__AIM OF THE TASK__:
Check every line below for the word "negb" and show those that hold it.

__Stored dataset items__:
(* ===== verification/MonitorStore.v ===== *)
(** * The work item store and service (nico/monitor_execute_service.py)

    The table [nico_monitor_work_items] is a finite map from its primary key to
    a row; a method of the store is a transaction, which either commits a new
    table or raises and leaves the table as it was (the source rolls back or
    closes the connection without a commit).  [now] is the string the method's
    [_utc_now()] returns.  [_mutate] is a load and a save in two transactions,
    so [system] interleaves them; [interleaving_refines] shows that the revision
    check makes every save act on the item that is stored. *)

From S2P Require Import Prelude PyStr Sha256 PyFloat Json JsonFacts MonitorContract.

Record StoredMonitorItem := mkStored {
  item : OversightWorkItem;
  integrity_sha256 : string;
  updated_at : string }.

(** A row of [nico_monitor_work_items] under its [work_item_id]. *)
Record row := mkRow {
  row_repository : string;
  row_immutable_sha : string;
  row_customer_id : string;
  row_project_id : string;
  row_state : string;
  row_revision : Z;
  payload_json : string;
  row_integrity : string;
  row_updated_at : string }.

Abbreviation table := (gmap string row) (only parsing).
Definition tx (A : Type) : Type := table -> res (A * table).

Definition _canonical_json (i : OversightWorkItem) : string :=
  dumps compact_unicode (JObj (safe_work_item i)).
Definition _integrity (payload : string) : string := sha256_tag (utf8_encode payload).

(** ** _deserialize *)

Definition identity_of (d : dict) : OversightIdentity :=
  mkIdentity (dget_str d "work_item_id") (dget_str d "repository") (dget_str d "immutable_sha")
    (dget_str d "customer_id") (dget_str d "project_id") (dget_str d "evidence_id").

Definition proposal_of (d : dict) : res RemediationProposal :=
  paths ← dget_strs d "affected_paths";
  Ok (mkProposal (dget_str d "proposal_id") (dget_str d "finding_id") (dget_str d "title")
    (dget_str d "rationale") (dget_str d "smallest_reversible_change") paths
    (dget_str d "verification_plan") (dget_str d "rollback_plan") (dget_str d "risk_level")
    (dget_str d "requested_by") (dget_str d "created_at") (dget_bool d "production_impacting")).

Definition approval_of (d : dict) : res ApprovalRecord :=
  sc ← dget_strs d "scope";
  Ok (mkApproval (dget_str d "proposal_id") (dget_str d "approver_id") (dget_bool d "approved") sc
    (dget_str d "approved_at") (dget_str d "expires_at") (dget_str d "reason")
    (dget_str d "approval_sha256")).

Definition execution_of (d : dict) : res ExecutionRecord :=
  paths ← dget_strs d "changed_paths";
  Ok (mkExecution (dget_str d "proposal_id") (dget_str d "executor_id") (dget_str d "started_at")
    (dget_str d "completed_at") (dget_str d "before_sha") (dget_str d "after_sha") paths
    (dget_str d "command_fingerprint") (dget_str d "outcome") (dget_str d "logs_fingerprint")).

Definition verification_of (d : dict) : res VerificationRecord :=
  cs ← dget_strs d "checks";
  Ok (mkVerification (dget_str d "proposal_id") (dget_str d "verifier_id") (dget_str d "verified_at")
    (dget_bool d "passed") (dget_str d "exact_sha") cs (dget_str d "evidence_fingerprint")
    (dget_str d "residual_risk")).

(** [None] unless the value is a mapping *)
Definition opt_of {A} (f : dict -> res A) (v : json) : res (option A) :=
  match v with JObj d => a ← f d; Ok (Some a) | _ => Ok None end.

(** [WorkItemState(s)] *)
Definition state_of (s : string) : res WorkItemState :=
  match List.find (fun st => String.eqb (state_value st) s)
          [OBSERVED; PROPOSED; APPROVED; EXECUTING; VERIFYING; CLOSED; BLOCKED; REJECTED] with
  | Some st => Ok st
  | None => fail ValueError "is not a valid WorkItemState"
  end.

Definition _deserialize (payload : string) : res OversightWorkItem :=
  match loads payload with
  | None => fail MonitorIntegrityError "monitor_payload_json_invalid"
  | Some v =>
      data ← as_mapping v;
      identity_data ← as_mapping (jor (dget data "identity") (JObj []));
      p ← opt_of proposal_of (dget data "proposal");
      a ← opt_of approval_of (dget data "approval");
      e ← opt_of execution_of (dget data "execution");
      v ← opt_of verification_of (dget data "verification");
      st ← state_of (py_str (jor (dget data "state") (JStr "observed")));
      fnd ← py_dict (jor (dget data "finding") (JObj []));
      rev ← py_int (jor (dget data "revision") (JInt 1));
      Ok (mkItem (identity_of identity_data) st fnd p a e v true false rev)
  end.

(** ** MonitorExecuteStore *)

Definition create (now : string) (i : OversightWorkItem) : tx StoredMonitorItem := fun t =>
  let payload := _canonical_json i in
  let integrity := _integrity payload in
  let d := identity i in
  match t !! work_item_id d with
  | Some _ => fail MonitorItemDuplicate "monitor_work_item_already_exists"
  | None =>
      let r := mkRow (repository d) (immutable_sha d) (customer_id d) (project_id d)
        (state_value (state i)) (revision i) payload integrity now in
      Ok (mkStored i integrity now, <[work_item_id d := r]> t)
  end.

Definition load (wid : string) : tx StoredMonitorItem := fun t =>
  match t !! wid with
  | None => fail MonitorItemMissing "monitor_work_item_not_found"
  | Some r =>
      if negb (String.eqb (row_integrity r) (_integrity (payload_json r)))
      then fail MonitorIntegrityError "monitor_work_item_integrity_mismatch"
      else
        i ← _deserialize (payload_json r);
        Ok (mkStored i (row_integrity r) (row_updated_at r), t)
  end.

Definition save (now : string) (i : OversightWorkItem) (expected_revision : Z)
    : tx StoredMonitorItem := fun t =>
  if negb (revision i =? expected_revision + 1)
  then fail MonitorRevisionConflict "monitor_revision_increment_invalid"
  else
    let payload := _canonical_json i in
    let integrity := _integrity payload in
    match t !! work_item_id (identity i) with
    | Some r =>
        if row_revision r =? expected_revision then
          let r' := mkRow (row_repository r) (row_immutable_sha r) (row_customer_id r)
            (row_project_id r) (state_value (state i)) (revision i) payload integrity now in
          Ok (mkStored i integrity now, <[work_item_id (identity i) := r']> t)
        else fail MonitorRevisionConflict "monitor_revision_conflict"
    | None => fail MonitorRevisionConflict "monitor_revision_conflict"
    end.

(** ** MonitorExecuteService *)

Definition _response (s : StoredMonitorItem) : dict :=
  dmerge (safe_work_item (item s))
    [("integrity_sha256", JStr (integrity_sha256 s)); ("updated_at", JStr (updated_at s))].

Definition status (wid : string) : tx dict := fun t =>
  '(s, t) ← load wid t; Ok (_response s, t).

Definition service_create (now : string) (payload : dict) : tx dict := fun t =>
  i ← create_work_item (dget_str payload "work_item_id") (dget_str payload "repository")
        (dget_str payload "immutable_sha") (dget_str payload "customer_id")
        (dget_str payload "project_id") (dget_str payload "evidence_id")
        (as_dict (dget payload "finding"));
  '(s, t) ← create now i t; Ok (_response s, t).

Definition _mutate (now wid : string) (operation : OversightWorkItem -> res OversightWorkItem)
    : tx dict := fun t =>
  '(stored, t) ← load wid t;
  updated ← operation (item stored);
  '(s, t) ← save now updated (revision (item stored)) t;
  Ok (_response s, t).

(** The operation a payload asks for; iterating a value that is not iterable
    raises while the arguments are built. *)
Definition propose_payload (now : string) (payload : dict) (i : OversightWorkItem)
    : res OversightWorkItem :=
  paths ← dget_strs payload "affected_paths";
  propose_remediation now i (dget_str payload "proposal_id") (dget_str payload "finding_id")
    (dget_str payload "title") (dget_str payload "rationale")
    (dget_str payload "smallest_reversible_change") paths
    (dget_str payload "verification_plan") (dget_str payload "rollback_plan")
    (dget_str payload "risk_level") (dget_str payload "requested_by")
    (dget_bool payload "production_impacting") (dget_str payload "created_at").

__EXERCISE RESULT__:
      if negb (String.eqb (row_integrity r) (_integrity (payload_json r)))
  if negb (revision i =? expected_revision + 1)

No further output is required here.